— Task details —
Since only part of the material below is wanted, output exactly the lines from the one with "Record legal_request (p" up to and including the one with "rewrite ma_addr0, ma_size0, ma_dram0.".

— Source data —
(** What the controller relies on of the decoder, the ranks and the Rowhammer defence: as
    long as they stand [S k] more bursts, a burst gets its packet, and they stand [k] more.
    [F] says when they may fault instead. *)
Class Guard `{!StdLib, !Medium} (c : Config) (rand_stream : nat -> Z) (mem : nat -> Alloc) (now : Z) (F : Prop)
    (stands : nat -> DRAMInterface.t -> Defense.t -> Prop) : Prop := {
  guard_packet k p a sz rd s : stands (S k) (dram s) (rh_defense s) -> AddrRange.contains (dram_range c) a = true ->
    wpf F (new_packet rand_stream mem c now true p a sz rd) s (fun m s' =>
      untouched s s' /\ made p a sz rd m /\ stands k (dram s') (rh_defense s'));
  guard_less k d r : stands (S k) d r -> stands k d r }.

Section Req.
Context {HS : StdLib} {HM : Medium} (c : Config) (dc : DRAMInterface.Config) (n : Z).
Context (rand_stream : nat -> Z) (mem : nat -> Alloc) (now : Z) (F : Prop) (stands : nat -> DRAMInterface.t -> Defense.t -> Prop).
Context `{!Guard c rand_stream mem now F stands}.
Hypothesis Hcfg : config_ok c dc.
Abbreviation bs := (CtrlInv.bs dc).
Abbreviation queues_sound := (queues_sound c dc n).
Abbreviation sound_read := (sound_read c dc).
Abbreviation sound_write := (sound_write dc).

(** ** Requests *)

(** The requests the controller is made for. *)
Record legal_request (p : Packet) : Prop := {
  lr_write : pkt_write p = negb (pkt_read p); lr_cache : cacheResponding p = false;
  lr_space : in_space bs (pkt_addr p) (pkt_size p);
  lr_range a : pkt_addr p <= a < pkt_addr p + pkt_size p -> AddrRange.contains (dram_range c) a = true;
  lr_response : pkt_read p = true -> pkt_needsResponse p = true;
  lr_medium prio : pkt_needsResponse p = true -> pkt_isResponse (MemSink.access (p <| pkt_qosValue := prio |>)) = true }.

(** A piece of the request within one burst. *)
Definition piece_ok (p : Packet) (x : Z * Z) : Prop :=
  pkt_addr p <= x.1 /\ 0 < x.2 /\ x.1 + x.2 <= pkt_addr p + pkt_size p /\ burst_no bs x.1 = burst_no bs (x.1 + x.2 - 1).
Lemma pieces_ok p cnt : legal_request p -> burst_count c true p = Ok cnt ->
  0 < cnt < 2 ^ 32 /\ Forall (piece_ok p) (pieces (Z.to_nat cnt) bs (pkt_addr p) (pkt_size p) (pkt_addr p)) /\
  pieces (Z.to_nat cnt) bs (pkt_addr p) (pkt_size p) (pkt_addr p) =
    part_of bs (pkt_addr p) (pkt_size p) <$> seqZ (burst_no bs (pkt_addr p)) cnt /\
  burst_no bs (pkt_addr p) + cnt = burst_no bs (pkt_addr p + pkt_size p - 1) + 1.
Proof using Hcfg.
  intros [_ _ Hsp _ _ _] E. pose proof (bytes_eq c dc Hcfg) as Eb. pose proof (bs_pos c dc Hcfg) as Hp.
  pose proof (burst_count_eq c true p) as H. rewrite Eb in H. destruct (H (cf_burst _ _ Hcfg) Hsp) as (cnt' & E' & Hn & Hno).
  rewrite E in E'. injection E' as <-. split; [lia|]. rewrite (pieces_from (Z.to_nat cnt)) by (apply Hcfg || done || lia || by left).
  rewrite Z2Nat.id by lia. split; [|done]. apply Forall_fmap, Forall_forall. intros j [Hj1 Hj2]%elem_of_seqZ. cbn.
  pose proof Hsp as (Hb & Hs & H64). destruct (part_in_burst bs (pkt_addr p) (pkt_size p) j) as [H1 H2]; [lia..|]. cbn in H1, H2.
  unfold piece_ok, part_of. cbn. split; [lia|]. split; [lia|]. split; [lia|exact H2].
Qed.

Lemma made_legal p a sz rd m : legal_request p -> piece_ok p (a, sz) -> made p a sz rd m -> legal dc m = true.
Proof using Hcfg.
  intros [_ _ (Hb & Hs & H64) _ _ _] (H1 & H2 & H3 & H4) []. cbn in *. pose proof (bs_pos c dc Hcfg) as Hp. unfold legal.
  rewrite ma_addr0, ma_size0, ma_dram0. cbn [andb]. destruct (Z.ltb_spec 0 sz); [|lia]. destruct (Z.leb_spec 0 a); [|lia].
  destruct (Z.ltb_spec (a + sz) (2 ^ 64)); [|lia]. cbn [andb]. by apply Z.eqb_eq.
Qed.

(** ** Reads that the write queue answers *)

Lemma covers_burst p a sz m : legal_request p -> piece_ok p (a, sz) -> legal dc m = true -> covers a sz m = true ->
  burst_of dc m = burst_no bs a * bs.
Proof using Hcfg.
  intros [_ _ (Hb & Hs & H64) _ _ _] (H1 & H2 & H3 & H4) (_ & Hm & Ha & Hm64 & Hno)%(legal_spec c dc Hcfg).
  cbn in *. pose proof (bs_pos c dc Hcfg) as Hp. unfold covers, burst_of.
  rewrite !u64_small by lia. intros [L1%Z.leb_le L2%Z.leb_le]%andb_prop. f_equal.
  pose proof (burst_no_bounds bs (addr m) ltac:(lia)) as B1. pose proof (burst_no_bounds bs (addr m + Packet.size m - 1) ltac:(lia)) as B2.
  rewrite <- Hno in B2. symmetry. apply burst_no_eq; lia.
Qed.
Lemma lsum_le {B} (f g : B -> Z) l : Forall (fun x => f x <= g x) l -> lsum f l <= lsum g l.
Proof using. induction 1; cbn [lsum]; lia. Qed.
Lemma found_le own p a sz s : legal_request p -> piece_ok p (a, sz) -> queues_sound own s ->
  0 <= found_in (writeQueue s) a sz <= 1.
Proof using Hcfg.
  intros Hp Hx Hs. split; [unfold found_in; apply lsum_lower_0; intros i q _; by destruct (existsb _ _)|].
  transitivity (weight (at_burst dc (burst_no bs a * bs)) (writeQueue s)).
  - unfold found_in, weight. apply lsum_le. eapply Forall_impl; [exact (qs_writes _ _ _ _ _ Hs)|]. intros q Hq.
    induction Hq as [|m q Hm Hq IH]; [done|]. cbn [existsb lsum]. apply andb_prop in Hm as [Hm _].
    assert (0 <= lsum (at_burst dc (burst_no bs a * bs)) q) as H0.
    { apply lsum_lower_0. intros i x _. unfold at_burst. by destruct (_ =? _). }
    destruct (covers a sz m) eqn:Ec.
    + unfold at_burst at 1. rewrite (covers_burst p a sz m) by done. rewrite Z.eqb_refl. cbn [orb Z.b2z]. lia.
    + cbn [orb]. assert (0 <= at_burst dc (burst_no bs a * bs) m) by (unfold at_burst; by destruct (_ =? _)). lia.
  - rewrite (qs_merged _ _ _ _ _ Hs). by destruct (bool_decide _).
Qed.

(** ** The loop over the bursts of a read *)

(** What the loop leaves alone. *)
Record since (s0 s : t) : Prop := {
  si_wq : writeQueue s = writeQueue s0; si_set : isInWriteQueue s = isInWriteQueue s0; si_resp : respQueue s = respQueue s0;
  si_ev : respondEvent s = respondEvent s0; si_sent : sent s = sent s0; si_reqs : readReqs (stats s) = readReqs (stats s0);
  si_writes : totalWriteQueueSize (base s) = totalWriteQueueSize (base s0) }.
Lemma since_refl s : since s s.
Proof using. by split. Qed.
Lemma since_untouched s0 s s' : since s0 s -> untouched s s' -> since s0 s'.
Proof using. intros [] []. split; congruence. Qed.

(** After [i] of the [cnt] bursts: the helper appears with the first packet when the
    request is split; the packets in the queue are the bursts the write queue has not. *)
Record read_inv (p : Packet) (cnt : Z) (s0 : t) (i : Z) (l : ReadLoop) (s : t) : Prop := {
  ri_since : since s0 s;
  ri_found : 0 <= pktsServicedByWrQ l <= i;
  ri_sound : queues_sound (burst_helper l) s;
  ri_reads : totalReadQueueSize (base s) = totalReadQueueSize (base s0) + (i - pktsServicedByWrQ l);
  ri_owes : owes s = owes s0 + Z.b2z (pktsServicedByWrQ l <? i);
  ri_own : match burst_helper l with
           | Some k => helpers s !! k = Some (mkHelper cnt 0) /\ reads (of_helper k) s = i - pktsServicedByWrQ l /\
                       pktsServicedByWrQ l < i /\ 1 < cnt
           | None => pktsServicedByWrQ l = i \/ cnt = 1
           end;
  ri_stands : stands (Z.to_nat (cnt - i)) (dram s) (rh_defense s) }.
Lemma stat_untouched (g : Stats -> Stats) s : readReqs (g (stats s)) = readReqs (stats s) -> untouched s (s <| stats ::= g |>).
Proof using. intros H. split; try done. Qed.
Lemma read_inv_untouched p cnt s0 i l s s' : read_inv p cnt s0 i l s -> untouched s s' ->
  stands (Z.to_nat (cnt - i)) (dram s') (rh_defense s') -> read_inv p cnt s0 i l s'.
Proof using.
  intros [] H Hst. split; [by eapply since_untouched|done|by eapply untouched_sound| | | |done].
  - by rewrite (un_base _ _ H).
  - by rewrite (untouched_owes _ _ H).
  - rewrite (un_helpers _ _ H). destruct (burst_helper l); by rewrite ?(untouched_reads _ _ _ H).
Qed.

(** The helper is there before the packet. *)
Record opened (p : Packet) (cnt : Z) (s0 : t) (i : Z) (l : ReadLoop) (h : option Z) (s : t) : Prop := {
  op_since : since s0 s; op_sound : queues_sound h s;
  op_total : totalReadQueueSize (base s) = totalReadQueueSize (base s0) + (i - pktsServicedByWrQ l);
  op_owes : owes s = owes s0 + Z.b2z (bool_decide (h <> None));
  op_own : match h with
           | Some k => helpers s !! k = Some (mkHelper cnt 0) /\ reads (of_helper k) s = i - pktsServicedByWrQ l /\ 1 < cnt
           | None => cnt = 1 end }.
Lemma opened_untouched p cnt s0 i l h s s' : opened p cnt s0 i l h s -> untouched s s' -> opened p cnt s0 i l h s'.
Proof using.
  intros [] H. split; [by eapply since_untouched|by eapply untouched_sound|..].
  - by rewrite (un_base _ _ H).
  - by rewrite (untouched_owes _ _ H).
  - rewrite (un_helpers _ _ H). destruct h; by rewrite ?(untouched_reads _ _ _ H).
Qed.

— Written response —
Record legal_request (p : Packet) : Prop := {
  lr_write : pkt_write p = negb (pkt_read p); lr_cache : cacheResponding p = false;
  lr_space : in_space bs (pkt_addr p) (pkt_size p);
  lr_range a : pkt_addr p <= a < pkt_addr p + pkt_size p -> AddrRange.contains (dram_range c) a = true;
  lr_response : pkt_read p = true -> pkt_needsResponse p = true;
  lr_medium prio : pkt_needsResponse p = true -> pkt_isResponse (MemSink.access (p <| pkt_qosValue := prio |>)) = true }.

(** A piece of the request within one burst. *)
Definition piece_ok (p : Packet) (x : Z * Z) : Prop :=
  pkt_addr p <= x.1 /\ 0 < x.2 /\ x.1 + x.2 <= pkt_addr p + pkt_size p /\ burst_no bs x.1 = burst_no bs (x.1 + x.2 - 1).
Lemma pieces_ok p cnt : legal_request p -> burst_count c true p = Ok cnt ->
  0 < cnt < 2 ^ 32 /\ Forall (piece_ok p) (pieces (Z.to_nat cnt) bs (pkt_addr p) (pkt_size p) (pkt_addr p)) /\
  pieces (Z.to_nat cnt) bs (pkt_addr p) (pkt_size p) (pkt_addr p) =
    part_of bs (pkt_addr p) (pkt_size p) <$> seqZ (burst_no bs (pkt_addr p)) cnt /\
  burst_no bs (pkt_addr p) + cnt = burst_no bs (pkt_addr p + pkt_size p - 1) + 1.
Proof using Hcfg.
  intros [_ _ Hsp _ _ _] E. pose proof (bytes_eq c dc Hcfg) as Eb. pose proof (bs_pos c dc Hcfg) as Hp.
  pose proof (burst_count_eq c true p) as H. rewrite Eb in H. destruct (H (cf_burst _ _ Hcfg) Hsp) as (cnt' & E' & Hn & Hno).
  rewrite E in E'. injection E' as <-. split; [lia|]. rewrite (pieces_from (Z.to_nat cnt)) by (apply Hcfg || done || lia || by left).
  rewrite Z2Nat.id by lia. split; [|done]. apply Forall_fmap, Forall_forall. intros j [Hj1 Hj2]%elem_of_seqZ. cbn.
  pose proof Hsp as (Hb & Hs & H64). destruct (part_in_burst bs (pkt_addr p) (pkt_size p) j) as [H1 H2]; [lia..|]. cbn in H1, H2.
  unfold piece_ok, part_of. cbn. split; [lia|]. split; [lia|]. split; [lia|exact H2].
Qed.

Lemma made_legal p a sz rd m : legal_request p -> piece_ok p (a, sz) -> made p a sz rd m -> legal dc m = true.
Proof using Hcfg.
  intros [_ _ (Hb & Hs & H64) _ _ _] (H1 & H2 & H3 & H4) []. cbn in *. pose proof (bs_pos c dc Hcfg) as Hp. unfold legal.
  rewrite ma_addr0, ma_size0, ma_dram0. cbn [andb]. destruct (Z.ltb_spec 0 sz); [|lia]. destruct (Z.leb_spec 0 a); [|lia].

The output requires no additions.